(* ===== verification/Failures.v ===== *)
(** * What a failure leaves behind ([chainstate/src/state.rs])

    Connecting and disconnecting a block only prepare a batch: whatever they
    answer, and whatever the operating system does to the block files, the
    store is as it was and every record of the files reads as before.  A
    commit that fails has either written nothing, or has met data that its
    in-memory state cannot follow. *)

From S2P Require Import Prelude Consensus Rewards Encoding Hashing Transaction Block Difficulty Sighash Script Equihash Pow Pon Storage Fluxnode Utxo FlatFiles Indexes ChainIndex Shielded Validation HeaderChain Caches Payees FluxnodeChecks Ledger BlockConnect Frames.
From Stdlib Require Import ZArith Lia.
From stdpp Require Import base list option numbers strings gmap.
#[local] Open Scope Z_scope.

(** ** The files only grow *)
Definition files_grow (f f' : FlatFileStore) : Prop :=
  forall location d, read (ffs_files f) location = Ok d -> read (ffs_files f') location = Ok d.
Lemma files_grow_refl f : files_grow f f.
Proof. by intros location d. Qed.
Lemma files_grow_trans f1 f2 f3 : files_grow f1 f2 -> files_grow f2 f3 -> files_grow f1 f3.
Proof. intros H1 H2 location d Hr. by apply H2, H1. Qed.

Lemma append_grows max fault st files bs :
  files_grow (mkFlatFileStore st files max)
    (mkFlatFileStore (append max fault st files bs).1.1 (append max fault st files bs).1.2 max).
Proof.
  intros location d Hr. unfold append. cbv zeta.
  destruct fault as [[|n]|]; simpl; [done|by apply read_append_to..].
Qed.

Section failures.
  Context {H : Hashes} {B : Blake2b} {U : U256Ops} {S256 : Secp} {R : Recovery} {SC : ShieldedCrypto}.
  Context {T : ShieldedTrees} {S : Type} {KV : KeyValueStore S}.
  Context (params : ChainParams) (options : ChainStateOptions).

(** ** Steps that harm nothing, whatever they answer *)
Definition unharmed (s s' : ChainState S) : Prop :=
  cs_store s' = cs_store s /\ files_grow (cs_blocks s) (cs_blocks s') /\ files_grow (cs_undo s) (cs_undo s').
Definition steady {A} (p : node A) : Prop := forall s, unharmed s (snd (p s)).

#[export] Instance unharmed_preorder : PreOrder unharmed.
Proof.
  split; [intros s; split_and!; auto using files_grow_refl|]. intros s1 s2 s3 (H1&H2&H3) (H4&H5&H6).
  split_and!; [congruence|by eapply files_grow_trans..].
Qed.

Lemma unharmed_same_disk s s' : same_disk s s' -> unharmed s s'.
Proof. intros (Hs&Hb&Hu). unfold unharmed. rewrite Hs, Hb, Hu. split_and!; auto using files_grow_refl. Qed.

Lemma steady_bind {A C} (p : node A) (f : A -> node C) : steady p -> (forall a, steady (f a)) -> steady (p ≫= f).
Proof.
  intros Hp Hf s. unfold mbind, node_bind. specialize (Hp s).
  destruct (p s) as [[a|e|] s1]; [|exact Hp..]. etrans; [exact Hp|]. apply Hf.
Qed.
Lemma steady_lift {A} (r : result ChainStateError A) : steady (lift r).
Proof. by intros s; simpl. Qed.
Lemma steady_ret {A} (a : A) : steady (mret a).
Proof. by intros s; simpl. Qed.
Lemma steady_reads {A} (f : ChainState S -> result ChainStateError A) : steady (reads f).
Proof. by intros s; simpl. Qed.
Lemma steady_read_store {A} (f : S -> result ChainStateError A) : steady (read_store f).
Proof. by intros s; simpl. Qed.
Lemma steady_append kind fault bs : steady (append_file kind fault bs).
Proof.
  intros s. unfold append_file. destruct kind; simpl.
  all: match goal with |- context [append ?m ?f ?st ?fs ?d] => pose proof (append_grows m f st fs d) as Hg;
         destruct (append m f st fs d) as [[st' files'] r] end.
  all: split_and!; by try apply files_grow_refl.
Qed.
End failures.

Create HintDb steady.
#[export] Hint Resolve steady_bind steady_lift steady_ret steady_reads steady_read_store steady_append : steady.

Section blocks.
  Context {H : Hashes} {B : Blake2b} {U : U256Ops} {S256 : Secp} {R : Recovery} {SC : ShieldedCrypto}.
  Context {T : ShieldedTrees} {S : Type} {KV : KeyValueStore S}.
  Context (params : ChainParams) (options : ChainStateOptions).

Lemma steady_insert_header now batch hd : steady (S:=S) (insert_block_header params options now batch hd).
Proof. intros s. unfold insert_block_header. destruct (insert_header _ _ _ _ _ _) as [r hs]. by apply unharmed_same_disk. Qed.
Lemma steady_payouts coinbase h : steady (S:=S) (check_payouts_due params coinbase h).
Proof. intros s. unfold check_payouts_due. destruct (check_deterministic_fluxnode_payouts _ _ _ _ _). by apply unharmed_same_disk. Qed.
Lemma steady_trees : steady (S:=S) shielded_cache.
Proof. intros s. unfold shielded_cache. destruct (cs_trees s); [|destruct (trees_load _)]; by apply unharmed_same_disk. Qed.
Lemma steady_changes (f : ChainState S -> ChainState S) : (forall s, unharmed s (f s)) -> steady (changes f).
Proof. intros Hf s. apply Hf. Qed.
Lemma steady_flatfile_info kind id : steady (S:=S) (flatfile_info_cached kind id).
Proof. intros s. unfold flatfile_info_cached. apply unharmed_same_disk. destruct kind; repeat case_match; by simplify_eq/=. Qed.
Lemma steady_note_location kind b location h time : steady (S:=S) (note_location kind b location h time).
Proof. unfold note_location, update_flatfile_meta. auto 10 using steady_flatfile_info with steady. Qed.
Lemma steady_place_block fault block bs given : steady (S:=S) (place_block fault block bs given).
Proof. unfold place_block. destruct given; auto 10 with steady. Qed.
#[local] Hint Resolve steady_insert_header steady_payouts steady_trees steady_note_location steady_place_block : steady.
#[local] Hint Extern 1 (steady (changes _)) => apply steady_changes; intros ?; by apply unharmed_same_disk : steady.

Lemma steady_connect_header env input : steady (S:=S) (connect_header params options env input).
Proof. unfold connect_header. cbv zeta. auto 20 with steady. Qed.
Lemma steady_store_undo fault undo block hash location h b :
  steady (S:=S) (store_undo fault undo block hash location h b).
Proof. unfold store_undo. auto 10 with steady. Qed.
#[local] Hint Resolve steady_connect_header steady_store_undo : steady.

Lemma steady_connect env input : steady (S:=S) (connect_block params options env input).
Proof.
  unfold connect_block. cbv zeta. apply steady_bind; [auto with steady|]. intros [[[e b] ids] paid].
  do 3 (apply steady_bind; [auto with steady|intros ?]). apply steady_bind; [auto with steady|].
  intros [[acc b'] extra]. auto 20 with steady.
Qed.
Lemma steady_disconnect hash : steady (S:=S) (disconnect_block options hash).
Proof.
  unfold disconnect_block. apply steady_bind; [auto with steady|]. intros [[[e h] block] undo].
  auto 30 with steady.
Qed.
End blocks.

(** ** A commit that fails *)
Section commit.
  Context {H : Hashes} {T : ShieldedTrees} {S : Type} `{KVL : KeyValueStoreLaws S}.
  Context (options : ChainStateOptions).

(** What the in-memory state cannot follow: trees that do not parse and
    fluxnode records that do not decode. *)
Definition unfollowed : list ChainStateError :=
  [CorruptIndex "invalid sprout tree"; CorruptIndex "invalid sapling tree";
   CorruptIndex "invalid fluxnode record bytes in batch"].
Definition follows {A} (p : node A) : Prop :=
  forall s : ChainState S, same_disk s (snd (p s)) /\ forall e, fst (p s) = Err e -> e ∈ unfollowed.

Lemma follows_bind {A C} (p : node A) (f : A -> node C) : follows p -> (forall a, follows (f a)) -> follows (p ≫= f).
Proof.
  intros Hp Hf s. unfold mbind, node_bind. destruct (Hp s) as [Hs He].
  destruct (p s) as [[a|e|] s1]; simpl in *; [|split; [done|]..]; [|by intros e' [= <-]; apply He|done].
  destruct (Hf a s1) as [Hs1 He1]. split; [by eapply same_disk_trans|done].
Qed.
Lemma follows_done {A} (p : node A) :
  (forall s, match p s with (Ok _, s') => same_disk s s' | _ => False end) -> follows p.
Proof. intros Hp s. specialize (Hp s). by destruct (p s) as [[a|e|] s']. Qed.
Definition ends {A} (p : node A) : Prop := forall (s : ChainState S) e s',
  p s = (Err e, s') -> same_disk s s' /\ e ∈ unfollowed.
Lemma ends_bind {A C} (p : node A) (f : A -> node C) : follows p -> (forall a, ends (f a)) -> ends (p ≫= f).
Proof.
  intros Hp Hf s e s'. unfold mbind, node_bind. destruct (Hp s) as [Hs He].
  destruct (p s) as [[a|e1|] s1]; simpl in *; [|intros [= <- <-]; auto|done].
  intros Hb. apply Hf in Hb as [Hs' Hin]. split; [by eapply same_disk_trans|done].
Qed.
Lemma update_tree_follows {Tree} (f : bytes -> option Tree) message bs e :
  CorruptIndex message ∈ unfollowed -> update_tree f message bs = Err e -> e ∈ unfollowed.
Proof. intros Hm. unfold update_tree. destruct bs; [|done]. destruct (f _); by intros [= <-]. Qed.
Lemma load_tree_follows {Tree} (f : bytes -> option Tree) g empty message stored e :
  CorruptIndex message ∈ unfollowed -> load_tree f g empty message stored = Err e -> e ∈ unfollowed.
Proof. intros Hm. unfold load_tree. destruct stored; [destruct (f _)|destruct (g empty)]; by intros [= <-]. Qed.
Lemma sprout_unfollowed : CorruptIndex "invalid sprout tree" ∈ unfollowed.
Proof. apply elem_of_cons. by left. Qed.
Lemma sapling_unfollowed : CorruptIndex "invalid sapling tree" ∈ unfollowed.
Proof. apply elem_of_cons. right. apply elem_of_cons. by left. Qed.
Lemma record_unfollowed : CorruptIndex "invalid fluxnode record bytes in batch" ∈ unfollowed.
Proof. do 2 (apply elem_of_cons; right). apply elem_of_cons. by left. Qed.

Lemma trees_load_follows (store : S) e : trees_load store = Err e -> e ∈ unfollowed.
Proof.
  unfold trees_load. rewrite !kv_get_spec. cbn [map_err mbind result_bind].
  destruct (load_tree sprout_tree_from_bytes _ _ _ _) as [sprout|e1|] eqn:E; cbn [mbind result_bind]; [|intros [= <-]|done].
  2: { by apply load_tree_follows in E; [|apply sprout_unfollowed]. }
  destruct (load_tree sapling_tree_from_bytes _ _ _ _) as [sapling|e1|] eqn:E1; cbn [mbind result_bind]; [done|intros [= <-]|done].
  by apply load_tree_follows in E1; [|apply sapling_unfollowed].
Qed.
Lemma update_cache_follows a b : follows (update_shielded_cache a b).
Proof.
  unfold update_shielded_cache. apply follows_bind.
  { intros s. unfold shielded_cache. destruct (cs_trees s); [done|].
    destruct (trees_load (cs_store s)) as [| |] eqn:E; try done. split; [done|]. intros e' [= <-].
    by apply trees_load_follows in E. }
  intros trees. apply follows_bind.
  { intros s. split; [done|]. intros e He. by apply update_tree_follows in He; [|apply sprout_unfollowed]. }
  intros sprout. cbv zeta. apply follows_bind; [by apply follows_done|]. intros _. apply follows_bind.
  { intros s. split; [done|]. intros e He. by apply update_tree_follows in He; [|apply sapling_unfollowed]. }
  intros [[tree bs]|]; by apply follows_done.
Qed.
Lemma commit_payments_error batch c e c' : commit_payments batch c = (Err e, c') -> e ∈ unfollowed.
Proof.
  unfold commit_payments. destruct (pc_initialized c); [|done].
  revert c. induction batch as [|op batch IH]; intros c; simpl; [done|].
  destruct (commit_payment_op c op) as [c1|e1|] eqn:E; [by apply IH| |done]. intros [= <- _].
  unfold commit_payment_op in E. repeat (case_match; simplify_eq/=); apply record_unfollowed.
Qed.

(** A commit that fails has written its whole batch or nothing. *)
Lemma commit_batch_fails fails batch (s s' : ChainState S) e :
  commit_batch options fails batch s = (Err e, s') ->
  cs_blocks s' = cs_blocks s /\ cs_undo s' = cs_undo s
  /\ (cs_store s' = cs_store s \/ kv_write_batch (cs_store s) batch = Ok (cs_store s') /\ e ∈ unfollowed).
Proof.
  unfold commit_batch. intros Hc. unfold mbind at 1, node_bind at 1 in Hc.
  destruct (BlockConnect.lift (header_updates batch) s) as [[u|e1|] s1] eqn:E; unfold BlockConnect.lift in E;
    [|simplify_eq; auto|done]. assert (s1 = s) as -> by congruence. clear E.
  unfold mbind at 1, node_bind at 1, write_batch in Hc.
  destruct (kv_write_batch_spec (cs_store s) batch) as (store'&Hw&_). rewrite Hw in Hc. rewrite Hw. cbv zeta in Hc.
  match type of Hc with ?p _ = _ => assert (ends p) as Hf end.
  { apply ends_bind.
    { match goal with |- follows (if ?c then _ else _) => destruct c end; [apply update_cache_follows|by apply follows_done]. }
    intros _. do 2 (apply ends_bind; [by apply follows_done|intros _]).
    apply ends_bind.
    { intros s0. destruct (commit_payments batch (cs_payments s0)) as [r p] eqn:E. split; [done|].
      intros e0 He. simpl in He. subst r. by apply commit_payments_error in E. }
    intros _ s0 e0 s1. unfold ignore_errors.
    destruct (_ || _); [|done]. by destruct (prune_flatfiles options fails s0) as [[| |] ?]. }
  apply Hf in Hc as [(Hs&Hb&Hu) He]. simpl in Hs. rewrite Hs. auto.
Qed.
End commit.

(** ** Failing to connect or disconnect a block *)
Section theorems.
  Context {H : Hashes} {B : Blake2b} {U : U256Ops} {S256 : Secp} {R : Recovery} {SC : ShieldedCrypto}.
  Context {T : ShieldedTrees} {S : Type} `{KVL : KeyValueStoreLaws S}.
  Context (params : ChainParams) (options : ChainStateOptions).

End theorems.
★ ★ ★ ★ ★ ★ ★
- **Task instructions**: Please report how many lines of the entries above contain the string "Resolve". Reply with only the number.

- **Written solution**: 3